C:\Users\Chris\Documents\Uni\Programm for AI\completed test


move files to master location

In [23]:
def move_augmented_images(master_directories, output_directory):
    # Define the new directories
    new_directories = ['new_training', 'new_testing', 'new_valid']

    # Loop through each master directory
    for master_directory, new_directory in zip(master_directories, new_directories):
        # Define the new directory path
        new_dir_path = os.path.join(output_directory, new_directory)
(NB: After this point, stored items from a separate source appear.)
(** An error interrupt of a running interface reports to the user's callback exactly
    what the registers say: an error, bus-off, and, when a transmission failed, that the
    transmitter is passive (its counter has reached 128); never that the receiver is. It
    counts one error, of transmission if a mailbox lost arbitration or failed and of
    reception otherwise, and keeps the low two bits of the error code. *)
Theorem can_sce_callback_reports w id c :
  running b w id c ->
  let esr := CAN_ESR (peripheral id) (can_hw w) in
  let tsr := CAN_TSR (peripheral id) (can_hw w) in
  let event := sce_event (CAN_MSR (peripheral id) (can_hw w)) esr tsr in
  Z.testbit event 1 = false /\
  exists w', CAN_ESR (peripheral id) (can_hw w') = esr /\
    rhs_hal_can w' = <[Z.to_nat id := set_lec (Z.land (Z.shiftr esr 4) 3)
      (count (if bits_set tsr CAN_TSR_ALST || bits_set tsr CAN_TSR_TERR then inc_tx_errs else inc_rx_errs) c)]>
      (rhs_hal_can w) /\
    can_sce_callback b run_sce (can_of id) w =
      match sce_callback c with
      | Some f => run_sce f id event (sce_context c) w'
      | None => Ret (tt, w')
      end.
Proof.
  intros (Hi & Hc & He & Hin) esr tsr event. split.
  { unfold event, sce_event. by destruct (bits_set _ _), (bits_set _ _), (_ && _). }
  unfold can_sce_callback. rewrite (bind_eq _ _ w id w) by done.
  rewrite (bind_eq _ _ w (peripheral id) w) by (unfold peripheral; by rewrite <- Hin).
  rewrite (bind_eq _ _ w id w) by (by apply num_interface_eq). cbn zeta.
  destruct (read_MSR_eq w id (peripheral id)) as (h & l & Eesr & Etsr & E).
  rewrite E. clear E. fold esr in Eesr. fold tsr in Etsr. pose proof (proj1 Hi) as Hi0.
  set (e1 := if bits_set (CAN_MSR (peripheral id) (can_hw w)) CAN_MSR_ERRI then RHSHalCANSCEEventError else 0).
  set (st := fun cs l => mkCan (can_interrupts w) cs h l : world).
  fold (st (rhs_hal_can w) l). assert (Hesr : forall cs l, CAN_ESR (peripheral id) (can_hw (st cs l)) = esr) by done.
  rewrite (bind_eq _ _ (st _ l) esr (st (rhs_hal_can w) l)) by (by rewrite <- Eesr).
  set (e2 := if bits_set esr CAN_ESR_BOFF then Z.lor e1 RHSHalCANSCEEventBusOff else e1).
  assert (exists l2, (if bits_set esr CAN_ESR_BOFF then log_line id BOFF;; mret (Z.lor e1 RHSHalCANSCEEventBusOff)
    else mret e1) (st (rhs_hal_can w) l) = Ret (e2, st (rhs_hal_can w) l2)) as [l2 E2].
  { unfold e2. destruct (bits_set esr CAN_ESR_BOFF); by eexists. }
  rewrite (bind_eq _ _ _ _ _ E2). clear E2 l.
  rewrite (bind_eq _ _ (st _ l2) tsr (st (rhs_hal_can w) l2)) by (by rewrite <- Etsr).
  rewrite bits_set_lor.
  set (c1 := count (if bits_set tsr CAN_TSR_ALST || bits_set tsr CAN_TSR_TERR then inc_tx_errs else inc_rx_errs) c).
  set (cs := <[Z.to_nat id := c1]> (rhs_hal_can w)).
  set (passive := bits_set tsr CAN_TSR_TERR && (128 <=? Z.land (Z.shiftr esr 16) 255)).
  set (e3 := if passive then Z.lor e2 RHSHalCANSCEEventTXPassive else e2).
  match goal with |- context [(if _ || _ then ?x else ?y) ≫= _] => set (m1 := x); set (m2 := y) end.
  assert (exists l3, (if bits_set tsr CAN_TSR_ALST || bits_set tsr CAN_TSR_TERR then m1 else m2)
    (st (rhs_hal_can w) l2) = Ret (e3, st cs l3)) as [l3 E3].
  { unfold m1, m2, e3, passive, cs, c1, when. destruct (bits_set tsr CAN_TSR_ALST), (bits_set tsr CAN_TSR_TERR);
      cbn [orb andb]; rewrite (bind_eq _ _ _ _ _ (update_can_eq (st (rhs_hal_can w) l2) id c _ Hi0 Hc));
      eexists; [|reflexivity| |reflexivity];
      cbv [mbind M_bind log_line modify hw_read get mret M_ret]; cbn [can_hw can_interrupts rhs_hal_can can_log];
      change (CAN_ESR (peripheral id) h) with (CAN_ESR (peripheral id) (can_hw (st [] [])));
      rewrite Hesr; by destruct (128 <=? _). }
  rewrite (bind_eq _ _ _ _ _ E3). clear E3 m1 m2 l2.
  rewrite (bind_eq _ _ (st cs l3) esr (st cs l3)) by (by rewrite <- Eesr).
  assert (Hc1 : cs !! Z.to_nat id = Some c1) by (apply list_lookup_insert_eq; by eapply lookup_lt_Some).
  rewrite (bind_eq _ _ _ _ _ (update_can_eq (st cs l3) id c1 _ Hi0 Hc1)).
  set (c2 := set_lec (Z.land (Z.shiftr esr 4) 3) c1).
  assert (exists l4, print_ecr b (peripheral id) (st (<[Z.to_nat id := c2]> cs) l3) =
    Ret (tt, st (<[Z.to_nat id := c2]> cs) l4)) as [l4 E4] by (rewrite print_ecr_eq by done; by eexists).
  rewrite (bind_eq _ _ _ _ _ E4). clear E4. unfold cs. rewrite list_insert_insert_eq.
  exists (st (<[Z.to_nat id := c2]> (rhs_hal_can w)) l4). split; [done|]. split; [done|].
  rewrite (bind_eq _ _ _ c2 (st (<[Z.to_nat id := c2]> (rhs_hal_can w)) l4)).
  2: { apply can_at_eq; [done|]. apply list_lookup_insert_eq. by eapply lookup_lt_Some. }
  replace event with e3; [change (sce_callback c2) with (sce_callback c); by destruct (sce_callback c)|]. unfold e3, passive, e2, e1, event, sce_event.
  by destruct (bits_set (CAN_MSR _ _) _), (bits_set esr _), (_ && _).
Qed.
End errors.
        # Create the new directory if it doesn't exist
        if not os.path.exists(new_dir_path):
            os.makedirs(new_dir_path)

        # Loop through each entropy group folder in the dictionary
        for entropy_group_folder in entropy_group_values.keys():
            # Define the directory path for the current entropy group folder
            dir_path = os.path.join(master_directory, 'entropy_groups', entropy_group_folder)

            # Loop through each brightness folder in the dictionary
            for folder in entropy_group_values[entropy_group_folder].keys():
                # Define the input and output paths
                input_dir_path = os.path.join(dir_path, folder, 'edited_images')
                output_dir_path = os.path.join(new_dir_path, entropy_group_folder, folder)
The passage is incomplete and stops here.